Одиночество и уединение

Жизнь – это остров в море одиночества и уединения.

Жизнь – это остров, и скалы его – желания, деревья – сновидения, цветы – отрешенность, а родники – жажда. И остров этот лежит посреди моря одиночества и уединения.

Твоя жизнь, мой друг, – это остров, отрезанный от всех островов и земель; и сколько бы кораблей и лодок ни отплывало к другим берегам, сколько бы флотилий и эскадр ни подходило к твоему берегу, ты есть ты – остров, отъединенный от всего своею болью, одинокий в своей радости, всему чуждый в своей тоске и непостижимый в своих тайнах и загадках.

Я видел, мой друг, как ты сидел на груде золота, радуясь своему богатству, гордясь своими сокровищами, чувствуя, что каждая пригоршня золота – незримая нить, связующая людские помыслы и желания с твоими.
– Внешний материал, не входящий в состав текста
Lemma well_formed_quote_char c :
  0 <= c < 65536 -> well_formed (quote_char c) = true.
Proof.
  intros Hc. unfold quote_char.
  repeat match goal with
         | |- context [if ?a =? ?b then _ else _] =>
             destruct (Z.eqb_spec a b); [reflexivity|]
         end.
  destruct (Z.ltb_spec c 32).
  - unfold well_formed. cbn [forallb].
    rewrite !well_formed_hex_char by (Z.div_mod_to_equations; lia).
    reflexivity.
  - unfold well_formed, is_code_unit. cbn [forallb].
    rewrite andb_true_r. lia.
Qed.

Lemma well_formed_quote s :
  well_formed s = true -> well_formed (quote s) = true.
Proof.
  intros Hs. unfold quote.
  change (34 :: flat_map quote_char s ++ [34])
    with ([34] ++ flat_map quote_char s ++ [34]).
  rewrite !well_formed_app. change (well_formed [34]) with true.
  rewrite andb_true_r. cbn [andb].
  induction s as [|c s IH]; [reflexivity|].
  apply well_formed_cons in Hs as [Hc Hs]. cbn [flat_map].
  rewrite well_formed_app, well_formed_quote_char, IH by (lia || exact Hs).
  reflexivity.
Qed.

Lemma well_formed_join ts :
  forallb well_formed ts = true ->
  well_formed (join_comma (map quote ts)) = true.
Proof.
  induction ts as [|t ts IH]; [reflexivity|].
  cbn [forallb]. intros Hwf. apply andb_true_iff in Hwf as [Ht Hts].
  destruct ts as [|t' ts].
  - cbn [map join_comma]. now apply well_formed_quote.
  - cbn [map]. rewrite join_comma_cons.
    change (44 :: ?l) with ([44] ++ l).
    rewrite !well_formed_app, well_formed_quote by exact Ht.
    pose proof (IH Hts) as IH'. cbn [map] in IH'. rewrite IH'. reflexivity.
Qed.

Lemma well_formed_integer_text z : well_formed (integer_text z) = true.
Proof.
  unfold integer_text. rewrite well_formed_app.
  destruct (decimal_digits (Z.abs z) (Z.abs_nonneg z))
    as (d & ds & -> & Hrange & _).
  change (48 + d :: map (fun d => 48 + d) ds)
    with (map (fun d => 48 + d) (d :: ds)).
  assert (Hd : well_formed (map (fun d => 48 + d) (d :: ds)) = true).
  { unfold well_formed. induction Hrange as [|x l Hx _ IH]; [reflexivity|].
    cbn [map forallb]. rewrite IH. unfold is_decimal_digit in Hx.
    unfold is_code_unit. lia. }
  rewrite Hd. destruct (z <? 0); reflexivity.
Qed.

Lemma well_formed_wire S T ts :
  well_formed S = true -> forallb well_formed ts = true ->
  well_formed (wire_json S T ts) = true.
Proof.
  intros HS Hts. unfold wire_json.
  repeat match goal with
         | |- context [?c :: ?l ++ ?r] =>
             change (c :: l ++ r) with ([c] ++ l ++ r)
         end.
  change (58 :: 91 :: join_comma (map quote ts) ++ [93; 125])
    with ([58; 91] ++ join_comma (map quote ts) ++ [93; 125]).
  rewrite !well_formed_app.
  rewrite !well_formed_quote by (exact HS || reflexivity).
  rewrite well_formed_integer_text, well_formed_join by exact Hts.
  reflexivity.
Qed.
Я видел, как ты, будто великий завоеватель, вел за собою победоносные войска на неколебимые твердыни и рушил их, на неприступные бастионы – и овладевал ими. Но когда я вновь взглянул на тебя, то увидел за стенами твоей сокровищницы сердце, изнывающее в своем одиночестве и уединении – так изнывает от жажды птица в золоченой, украшенной драгоценными каменьями клетке, где нет воды.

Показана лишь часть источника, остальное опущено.